Lemma total_spans s ss : total (spans (s :: ss)) = (if slot_live s then s_length s else 0) + total (spans ss).
Proof.
  rewrite spans_cons. unfold span. destruct (slot_live s); [|done].
  change (s_offset s + s_length s - s_offset s + total (spans ss) = s_length s + total (spans ss)). lia.
Qed.

Lemma spans_middle l s r : spans (l ++ s :: r) ≡ₚ option_list (span s) ++ spans (l ++ r).
Proof.
  rewrite !spans_app, spans_cons, !(assoc_L app). f_equiv. apply Permutation_app_comm.
Qed.

Lemma packed_drop upper l s r : packed upper (l ++ s :: r) → packed upper (l ++ r).
Proof.
  intros (k & Hk & Hc). rewrite spans_middle in Hk.
  destruct (span s) as [x|] eqn:E; [|by exists k].
  destruct (chain_pick _ _ _ _ Hc Hk) as (k1 & k2 & -> & Hr & _).
  exists (k1 ++ k2). split; [by rewrite Hr|]. by eapply chain_remove.
Qed.

Lemma packed_add upper l s r : packed upper (l ++ r) → slot_live s = true → 0 < s_length s →
  s_offset s + s_length s = upper → packed (s_offset s) (l ++ s :: r).
Proof.
  intros (k & Hk & Hc) Hl Hs <-. exists ((s_offset s, s_offset s + s_length s) :: k). split.
  - rewrite spans_middle. unfold span. by rewrite Hl, <- Hk.
  - cbn. split_and!; [lia|lia|done].
Qed.

Lemma packed_dead upper l s r : slot_live s = false → packed upper (l ++ s :: r) ↔ packed upper (l ++ r).
Proof.
  intros Hl. unfold packed. assert (spans (l ++ s :: r) ≡ₚ spans (l ++ r)) as E.
  { rewrite spans_middle. unfold span at 1. by rewrite Hl. }
  by setoid_rewrite E.
Qed.

(** Shrinking a body in place. *)
Lemma packed_shrink upper l s s' r : packed upper (l ++ s :: r) → slot_live s = true → slot_live s' = true →
  s_offset s' = s_offset s → 0 < s_length s' ≤ s_length s → packed upper (l ++ s' :: r).
Proof.
  intros (k & Hk & Hc) Hv Hv' Eo El. rewrite spans_middle in Hk. unfold span in Hk. rewrite Hv in Hk.
  destruct (chain_pick _ _ _ _ Hc Hk) as (k1 & k2 & -> & Hr & _).
  exists (k1 ++ (s_offset s', s_offset s' + s_length s') :: k2). split.
  - rewrite spans_middle. unfold span. by rewrite Hv', Hr, <- Permutation_middle.
  - clear Hk Hr. revert upper Hc. induction k1 as [|[a b] k1 IH]; intros upper; cbn.
    + intros (? & ? & ?). split_and!; [lia|lia|]. eapply chain_weaken; [done|lia].
    + intros (? & ? & ?). auto.
Qed.

Lemma packed_apart upper l s r s' : packed upper (l ++ s :: r) → slot_live s = true → slot_live s' = true →
  s' ∈ l ++ r → s_offset s' + s_length s' ≤ s_offset s ∨ s_offset s + s_length s ≤ s_offset s'.
Proof.
  intros (k & Hk & Hc) Hv Hv' Hs'. rewrite spans_middle in Hk. unfold span at 1 in Hk. rewrite Hv in Hk.
  destruct (chain_pick _ _ _ _ Hc Hk) as (_ & _ & _ & _ & Hf). rewrite Forall_forall in Hf.
  apply (Hf (s_offset s', s_offset s' + s_length s')). apply list_elem_of_omap. exists s'. unfold span. by rewrite Hv'.
Qed.

(** ** What a client sees *)

Abbreviation hview := (list (Z * option bytes)).

Definition body (h : Page) (s : Slot) : bytes := bytes_get (page_bytes h) (s_offset s) (s_length s).
Definition slot_view (h : Page) (s : Slot) : Z * option bytes :=
  (s_generation s, if slot_live s then Some (body h s) else None).
Definition dir_view (h : Page) (ss : list Slot) : hview := slot_view h <$> ss.

(** The bytes the header, the slots and the records take. *)
Definition entry_bytes (x : Z * option bytes) : Z := SLOT_SIZE + from_option zlen 0 x.2.
Definition used (v : hview) : Z := PAGE_HEADER_SIZE + foldr (λ x n, entry_bytes x + n) 0 v.

Lemma used_app v w : used (v ++ w) = used v + used w - PAGE_HEADER_SIZE.
Proof. unfold used. induction v as [|x v IH]; cbn [foldr app]; lia. Qed.
Lemma used_cons x v : used (x :: v) = entry_bytes x + used v.
Proof. unfold used. cbn [foldr]. lia. Qed.
Lemma used_nil : used [] = 64.
Proof. done. Qed.

Lemma packed_within upper ss s : packed upper ss → s ∈ ss → slot_live s = true →
  upper ≤ s_offset s ∧ 0 < s_length s ∧ s_offset s + s_length s ≤ PAGE_SIZE.
Proof.
  intros (l & Hl & Hc%chain_within) Hs Hv. rewrite Hl in Hc. rewrite Forall_forall in Hc.
  specialize (Hc (s_offset s, s_offset s + s_length s)). cbn in Hc. ospecialize (Hc _); [|lia].
  apply list_elem_of_omap. exists s. unfold span. by rewrite Hv.
Qed.

Lemma packed_total upper ss : packed upper ss → total (spans ss) ≤ PAGE_SIZE - upper.
Proof. intros (l & Hl & Hc). rewrite <- (total_perm _ _ Hl). by apply chain_total. Qed.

————————

# [Aim of the task]
All lines with the word "Definition" need to be copied from the data above.

# [Answer section]
Definition body (h : Page) (s : Slot) : bytes := bytes_get (page_bytes h) (s_offset s) (s_length s).
Definition slot_view (h : Page) (s : Slot) : Z * option bytes :=
Definition dir_view (h : Page) (ss : list Slot) : hview := slot_view h <$> ss.
Definition entry_bytes (x : Z * option bytes) : Z := SLOT_SIZE + from_option zlen 0 x.2.
Definition used (v : hview) : Z := PAGE_HEADER_SIZE + foldr (λ x n, entry_bytes x + n) 0 v.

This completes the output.